Bittan est fier de la simplicité du titre de l’album. “La chanson se compose de seulement deux accords”, dit-il. “Parfois, vous ne devriez pas avoir peur d’être primitif, pour ainsi dire … si vous êtes simplement en mesure de descendre et de vous limiter à deux accords et à un récif, alors le rock’n’roll élémentaire est. Le fait que j’ai utilisé un synthétiseur est maintenant presque hors de propos. J’aurais pu le jouer aussi bien sur le piano. “
Les parties rythmiques acoustiques de Steve Van Zandt étaient plus importantes pour l’album qu’elle ne pourrait paraître. “Je ne peux pas souligner suffisamment l’importance de Steve pour le swing rythmique des chansons qui sont finalement sorties”, explique Weinberg. “Sa guitare acoustique, que j’ai souvent entendue lors des enregistrements, a fourni un échafaudage similaire à Keith Richards, par exemple à” Street Fighting Man “.”
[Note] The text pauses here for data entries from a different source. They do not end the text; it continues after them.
Lemma find_first_app_None {A} (p : A -> bool) (l : list A) (x : A) :
  find_first p l = None -> p x = true -> find_first p (l ++ [x]) = Some x.
Proof.
  intros H Hp. induction l as [|y l IH]; cbn in *; [by rewrite Hp|]. destruct (p y); [done|]. by apply IH.
Qed.

Lemma find_first_update_first {A} (p q : A -> bool) (f : A -> A) (l : list A) (x : A) :
  find_first p l = Some x -> q (f x) = true -> (forall y, y ∈ l -> q y = true -> y = x) ->
  find_first q (update_first p f l) = Some (f x).
Proof.
  intros H Hq Hu. induction l as [|y l IH]; cbn in *; [done|].
  destruct (p y) eqn:E; cbn; [simplify_eq; by rewrite Hq|].
  destruct (q y) eqn:Eq; [|apply IH; [done|]; intros; apply Hu; [by right | done]].
  assert (y = x) as -> by (apply Hu; [by left | done]). apply find_first_Some in H as [_ H]. congruence.
Qed.

(** ** Removal, replacement and sublists *)

Lemma Ok_inj {E A} (a b : A) : @Ok E A a = Ok b -> a = b.
Proof. by intros [=]. Qed.
Lemma remove_first_perm {A} (p : A -> bool) (l : list A) x :
  find_first p l = Some x -> l ≡ₚ x :: remove_first p l.
Proof.
  induction l as [|y l IH]; cbn; [done|]. destruct (p y); [by intros [= ->]|].
  intros H. rewrite (IH H) at 1. apply Permutation_swap.
Qed.
Lemma remove_first_sublist {A} (p : A -> bool) (l : list A) : remove_first p l `sublist_of` l.
Proof. induction l as [|y l IH]; cbn; [done|]. destruct (p y); by constructor. Qed.
Lemma filter_remove_first {A} (p f : A -> bool) (l : list A) :
  (forall x, p x = true -> f x = false) -> List.filter f (remove_first p l) = List.filter f l.
Proof.
  intros Hp. induction l as [|y l IH]; cbn; [done|]. destruct (p y) eqn:E.
  - by rewrite (Hp y E).
  - cbn. by rewrite IH.
Qed.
“Oh, ce sont toutes des chansons numéro un” “
Le groupe était convaincu que les meilleures sorties de l’album – des chansons comme “My Love Will Ne vous laisseront pas tomber” – étaient des tubes potentiels. “Nous avons toujours dit:” Oh, ce sont toutes des chansons numéro un “”, explique Bittan. «Je pense que Bruce a écrit dans une certaine direction, puis quelque chose d’autre est sorti et il a écrit dans ce [andere] Direction. Et puis il a finalement trouvé la chose qu’il voulait dire et damné le reste des chansons, qu’ils soient numéro un ou non. “
Weinberg a été la première personne à avoir entendu “My Hometown”. “Une fois que j’étais chez moi”, se souvient-il, “il y avait deux chambres, et la mienne était à côté de la sienne. Tard dans la nuit. Je me souviens qu’il a écrit et que je pouvais littéralement entendre la porte alors qu’il écrivait «My Hometown» sur sa guitare acoustique. Je m’en souviens très bien. Mais quand il est venu l’enregistrer, il l’avait fait avec un tambour Linn, seulement avec le rythme qui a finalement atterri sur l’assiette. Mais il voulait que je remplace la machine à rythmes. Et j’ai fait Overdub à ce qu’il avait enregistré dans sa maison.
Pas un interrupteur inclinable en étape
Il est presque impossible de reproduire les sons de clavier précis sur l’album, car le synthétiseur analogique Yamaha CS-80 que Bittan a utilisé a ses particularités (bien qu’il soit passé à un synthétiseur numérique à “Dancing in the Dark”). “D’une certaine manière, c’était un instrument grossier”, explique Bittan, “car il avait cet interrupteur de basculement. Je pense qu’il y avait quatre interrupteurs de basculement avec lesquels vous pouviez ouvrir et fermer des filtres. Afin que vous puissiez ajuster ou changer votre son. Ce qui est drôle, c’est que ce n’était pas un interrupteur de basculement. Vous venez de le déplacer et avez eu de la chance si vous le rameniez à l’endroit où il était la veille, parce que vous ne pouviez pas le savoir. C’est en fait une chose très drôle que vous avez fait là-bas. Je ne comprendrai jamais comment ils pourraient développer un instrument aussi progressiste, mais je n’ai pas pu découvrir comment obtenir le cadran.